Nach dieser Busfahrt wird uns jede andere wie ein Spaziergang vorkommen, dachten wir und buchten kurzer Hand den Bus von Mrauk-U nach Bagan vier Tage später. 16 Stunden. Naja, ganz so schlimm war es tatsächlich nicht, der Bus war nämlich nur halb voll und etwas komfortabler. Der Anteil an reisekranken Einheimischen war aber genauso hoch. Beim ersten Stop spuckte erstmal ein Kind sein Frühstück ganz vorn auf den Gang. Für die Einheimischen hieß es wieder Rock hoch raffen und drüber steigen, mit Hosen hat man es da leichter. Als es weiter ging schaffte es ein Typ zwei Sitze vor mir nicht seine Tüte rechtzeitig rauszuholen, er versuchte den Schaden mit der Hand zu begrenzen. Allerdings verteilte er damit den Schwungvollen Schwall nur über eine weitere Fläche. Fairerweise muss man sagen, dass in diesem Bus immer sofort versucht wurde alles sauberzumachen, die Busbegleiterin verdiente großen Respekt.
Zwischendurch fuhren wir mit dem Bus auf eine fragwürdige Fähre, weil die Brücke daneben noch etwas fragwürdiger aussah. Wir blieben im Bus sitzen und fuhren den Fluss runter.

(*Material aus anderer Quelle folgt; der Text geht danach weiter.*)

Lemma space_unmap s l pgdir T U i q f pte : aspace s l pgdir T U -> 0 <= i < NUSER -> U !! i = Some (q, f) ->
  walk (km_mem s) pgdir (4096 * i) = Some pte ->
  wp (kfree kend q;;; store32 pte 0) (fun _ s' => aspace s' (q :: l) pgdir T (delete i U) /\ untouched (q :: T) (km_mem s) (km_mem s')) s.
Proof.
  intros A Hi HU Hw. pose proof A as [O Hn Hp Hkeys Hu]. pose proof (frames_delete _ _ _ _ HU) as HF.
  destruct (page_va i Hi) as (Hva & Hlt & Ei).
  assert (Hq : is_page q) by (rewrite Forall_forall in Hp; apply Hp; by eapply frames_in).
  assert (HP : pgdir :: T ++ l ++ frames U ≡ₚ q :: pgdir :: T ++ l ++ frames (delete i U)).
  { rewrite HF, <- (Permutation_middle l), <- (Permutation_middle T). apply perm_swap. }
  rewrite HP in Hn. apply NoDup_cons in Hn as [Hqn Hn].
  destruct (nodup_free pgdir T l q _ Hqn Hn) as [Hn1 Hn2].
  apply wp_bind. eapply wp_mono; [apply (kfree_page s l); [apply (pt_kmem _ _ _ _ _ O)|apply (pt_bytes _ _ _ _ _ O)|done|set_solver]|].
  intros _ s1 (Hk & Hb & Hun).
  destruct (pgt_ok_frame s s1 l (q :: l) pgdir T [q] O) as [O1 Ht1]; try done; [by apply Forall_singleton|set_solver|].
  assert (Hw1 : walk (km_mem s1) pgdir (4096 * i) = Some pte).
  { rewrite <- Hw. unfold walk. rewrite (untouched_word [q] (km_mem s)); try done; [by apply (pgdir_page _ _ _ _ _ O)|by apply Forall_singleton|set_solver|].
    by apply PDX_range. }
  destruct (store_pte _ s1 (q :: l) pgdir T (4096 * i) pte 0 O1 Hva Hw1 ltac:(unfold is_u32; lia)) as (s2 & E2 & O2 & Hun2 & Ht2).
  eapply wp_intro; [exact E2|]. split.
  - constructor; try done.
    + rewrite HF in Hp. by apply Forall_cons in Hp as [_ ?].
    + intros k q' f' [_ Hk']%lookup_delete_Some. by eapply Hkeys.
    + intros va Hva'. rewrite Ht2 by (unfold is_u32, KERNBASE in *; lia). rewrite Ei. case_decide as D.
      * by rewrite D, lookup_delete_eq.
      * rewrite lookup_delete_ne by done. rewrite Ht1 by (unfold is_u32, KERNBASE in *; lia). by apply Hu.
  - eapply untouched_trans; eapply untouched_mono; [exact Hun|set_solver|exact Hun2|set_solver].
Qed.

(** The pages from [i] to [n] taken out. *)
Definition cut (i n : Z) (U : umap) : umap := filter (fun kv => kv.1 < i \/ n <= kv.1) U.

Lemma cut_lookup i n U k : cut i n U !! k = if decide (i <= k < n) then None else U !! k.
Proof.
  unfold cut. destruct (U !! k) as [x|] eqn:E.
  - case_decide as D.
    + apply map_lookup_filter_None. right. intros y Hy. simpl. lia.
    + apply map_lookup_filter_Some. split; [done|]. simpl. lia.
  - rewrite (proj2 (map_lookup_filter_None _ _ _)) by (by left). by case_decide.
Qed.
Lemma cut_empty i n U : (forall k, i <= k < n -> U !! k = None) -> cut i n U = U.
Proof. intros H. apply map_eq. intros k. rewrite cut_lookup. case_decide as D; [by rewrite H|done]. Qed.
Lemma cut_skip i j n U : i <= j -> (forall k, i <= k < j -> U !! k = None) -> cut i n U = cut j n U.
Proof.
  intros Hij H. apply map_eq. intros k. rewrite !cut_lookup. repeat case_decide; try done; try lia. rewrite H; [done|lia].
Qed.
Lemma cut_delete i n U : i < n -> cut i n U = cut (i + 1) n (delete i U).
Proof.
  intros Hi. apply map_eq. intros k. rewrite !cut_lookup. destruct (decide (k = i)) as [->|Hne].
  - rewrite lookup_delete_eq. repeat case_decide; try done; lia.
  - rewrite lookup_delete_ne by done. repeat case_decide; try done; lia.
Qed.

(** No page table, no pages: the loop may go on at the next one. *)
Lemma space_hole s l pgdir T U i : aspace s l pgdir T U -> 0 <= i < NUSER -> walk (km_mem s) pgdir (4096 * i) = None ->
  PGADDR (PDX (4096 * i) + 1) 0 0 = 4096 * ((i / 1024 + 1) * 1024) /\
  forall k, i <= k < (i / 1024 + 1) * 1024 -> U !! k = None.
Proof.
  intros A Hi Hw. destruct (page_va i Hi) as (Hva & _ & _). pose proof Hi as Hi'. unfold NUSER in Hi'.
  assert (Ed : forall k, 0 <= k < NUSER -> PDX (4096 * k) = k / 1024).
  { intros k Hk. rewrite PDX_eq by (by apply page_va). unfold NUSER in Hk. dlia. }
  split; [rewrite Ed, PGADDR_eq by (done || dlia); dlia|].
  intros k Hk. destruct (decide (k < NUSER)) as [Hk'|Hk'].
  2: { destruct (U !! k) as [[q f]|] eqn:E; [|done]. apply (as_keys _ _ _ _ _ A) in E. lia. }
  destruct (page_va k ltac:(lia)) as (_ & Hvk & Ek). pose proof (as_user _ _ _ _ _ A _ Hvk) as Ht. rewrite Ek in Ht.
  unfold translate, walk in Hw, Ht. rewrite Ed in Hw, Ht by lia. replace (k / 1024) with (i / 1024) in Ht by dlia.
  destruct (has _ PTE_P); [done|]. by destruct (U !! k).
Qed.

Lemma deallocuvm_loop_spec pgdir T oldsz fuel : 0 <= oldsz <= KERNBASE -> forall s l U i, aspace s l pgdir T U ->
  let n := (oldsz + 4095) / 4096 in 0 <= i <= NUSER -> (Z.to_nat (n - i) <= fuel)%nat ->
  wp (deallocuvm_loop kend fuel pgdir (4096 * i) oldsz) (fun _ s' => exists l' R, aspace s' l' pgdir T (cut i n U) /\
    l' ≡ₚ R ++ l /\ frames U ≡ₚ R ++ frames (cut i n U) /\ untouched (R ++ T) (km_mem s) (km_mem s')) s.
Proof.
  intros Hsz. induction fuel as [|fuel IH]; intros s l U i A n Hi Hf; unfold KERNBASE in *.
  all: cbn [deallocuvm_loop]; destruct (Z.ltb_spec (4096 * i) oldsz) as [Hlt|Hge]; [|apply wp_ret; exists l, [];
    rewrite cut_empty by (unfold n; intros; dlia); split_and!; [done|done|done|apply untouched_refl]].
  { exfalso. unfold n in Hf. dlia. }
  assert (Hin : i < n) by (unfold n; dlia). assert (Hi' : 0 <= i < NUSER) by (unfold NUSER; dlia).
  destruct (page_va i Hi') as (Hva & _ & _).
  destruct (walkpgdir_lookup _ _ _ _ _ (as_pgt _ _ _ _ _ A) _ Hva) as [Ew Hnz].
  apply wp_bind. eapply wp_intro; [exact Ew|]. destruct (walk (km_mem s) pgdir (4096 * i)) as [pte|] eqn:Hw; cbn [from_option id].
  - unfold id. rewrite (proj2 (Z.eqb_neq pte 0)) by congruence. pose proof (space_entry _ _ _ _ _ _ _ A Hi' Hw) as He. cbv zeta in He.
    apply wp_bind. apply wp_bind, wp_gets. apply wp_bind. destruct (U !! i) as [[q f]|] eqn:HU.
    + destruct He as (-> & -> & _ & Hq). destruct (P2V_V2P q Hq) as [-> Hpa]. apply wp_bind, wp_panic_if; [by apply Z.eqb_neq|].
      eapply wp_mono; [by eapply space_unmap|]. intros _ s1 [A1 Hun1]. apply wp_ret.
      rewrite u32_small by (unfold is_u32, PGSIZE, NUSER in *; lia). replace (4096 * i + PGSIZE) with (4096 * (i + 1)) by (unfold PGSIZE; lia).
      eapply wp_mono; [apply (IH s1 (q :: l) (delete i U) (i + 1) A1); fold n; unfold NUSER in *; lia|]. fold n.
      intros _ s' (l' & R & A' & Hl & HF & Hun). exists l', (q :: R). rewrite <- cut_delete in * by done.
      split_and!; [done|by rewrite Hl; symmetry; apply Permutation_middle|by rewrite (frames_delete _ _ _ _ HU), HF|].
      eapply untouched_trans; eapply untouched_mono; [exact Hun1|set_solver|exact Hun|set_solver].
    + rewrite He. apply wp_ret, wp_ret.
      rewrite u32_small by (unfold is_u32, PGSIZE, NUSER in *; lia). replace (4096 * i + PGSIZE) with (4096 * (i + 1)) by (unfold PGSIZE; lia).
      rewrite (cut_skip i (i + 1)) by (try lia; intros k Hk; by replace k with i by lia).
      apply (IH s l U (i + 1) A); fold n; unfold NUSER in *; lia.
  - rewrite Z.eqb_refl. destruct (space_hole _ _ _ _ _ _ A Hi' Hw) as [Ea Hnone]. unfold NUSER in *. apply wp_bind, wp_ret.
    rewrite Ea. unfold PGSIZE. rewrite (u32_small (_ - 4096)), u32_small by (unfold is_u32; dlia). rewrite Z.sub_add.
    rewrite (cut_skip i ((i / 1024 + 1) * 1024)) by (done || dlia). apply (IH s l U _ A); fold n; unfold NUSER; dlia.
Qed.

(** The number of pages for [sz] bytes. *)
Definition npages (sz : Z) : Z := (sz + 4095) / 4096.

Lemma deallocuvm_spec s l pgdir T U oldsz newsz : aspace s l pgdir T U -> 0 <= newsz < oldsz -> oldsz <= KERNBASE ->
  let U' := cut (npages newsz) (npages oldsz) U in
  wp (deallocuvm kend pgdir oldsz newsz) (fun r s' => r = newsz /\ exists l' R, aspace s' l' pgdir T U' /\
    l' ≡ₚ R ++ l /\ frames U ≡ₚ R ++ frames U' /\ untouched (R ++ T) (km_mem s) (km_mem s')) s.
Proof.
  intros A Hn Ho U'. unfold deallocuvm. rewrite (proj2 (Z.leb_gt oldsz newsz)) by lia. apply wp_bind.
  unfold KERNBASE in *. rewrite PGROUNDUP_eq by (unfold is_u32, PGSIZE in *; lia). change PGSIZE with 4096.
  replace ((newsz + 4096 - 1) / 4096) with (npages newsz) by (unfold npages; f_equal; lia).
  eapply wp_mono; [apply (deallocuvm_loop_spec pgdir T oldsz); [unfold KERNBASE; lia|exact A| |]|].
  - unfold npages, NUSER. dlia.
  - unfold npages. dlia.
  - intros [] s' H. apply wp_ret. split; [done|exact H].
Qed.

(** *** Releasing an address space *)

(** The page tables of the first [n] directory entries. *)
Definition tables (m : mem) (pgdir : Z) (n : nat) : list Z :=
  omap (fun d => let e := mread32 m (pgdir + 4 * Z.of_nat d) in if has e PTE_P then Some (pt_page e) else None) (seq 0 n).

Lemma tables_S m pgdir n : tables m pgdir (S n) =
  tables m pgdir n ++ (let e := mread32 m (pgdir + 4 * Z.of_nat n) in if has e PTE_P then [pt_page e] else []).
Proof. unfold tables. rewrite seq_S, omap_app. simpl. by destruct (has _ PTE_P). Qed.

Ab und zu kam die Busbegleiterin an uns vorbei, schleppte ein paar volle Tüten nach vorn, Tür auf und raus damit und verteilte großzügig neue Tüten. Nachdem wir den Fluss überquert hatten ging es bald richtig hoch ins Gebirge, mit Serpentinen und steilen Abhängen und Kurven, Kurven, Kurven.
An einer Raststätte gab es für alle außer uns nochmal Curry, das wirklich nicht frisch aussah. Der Bus fuhr los und raus damit. 10 Minuten später hielten wir nochmal, alle stürmten raus, kotzten großflächig den Garten des nächsten Restaurant voll, spülten sich die Flip Flops ab und weiter gings. Das fanden wir allerdings bemerkenswert, wie schnell die Leute hier verdorbenes Essen wieder los werden. Danach ging es ganz normal weiter.
Die Kontrollen waren auf dieser Strecke intensiver. An jedem Schlagbaum mussten alle aussteigen und alle Pässe wurden genau kontrolliert. Wir mussten an ein extra Fenster für Ausländer.
Mitten in der Nacht kamen wir von Kyauk Padaung an, von wo wir eigentlich schon den Minivan nach Bagan bezahlt hatten. Hier versuchte uns zum ersten mal jemand abzuziehen, genau genommen wahrscheinlich sogar die Busgesellschaft. Die Busbegleiterin sprach plötzlich kein Englisch mehr, ignorierte uns und überließ uns einer Frau die an der Haltestelle ein Restaurant betrieb. Die Einheimischen gingen zum Minivan und die Frau versuchte, während sie immer wieder betonte dass sie uns nicht abzieht, uns glaubhaft zu machen es gäbe keinen Minivan und dass wir in ihrem Restaurant auf einen Bus warten müssten. Obwohl wir ziemlich übermüdet waren erkannten wir aber noch die geringe Wahrscheinlichkeit, dass ein Bus fahren würde wenn die Einheimischen alle den Minivan nahmen. Mit viel Beharrlichkeit schafften wir es dann doch noch im Minivan nach Bagan mitgenommen zu werden.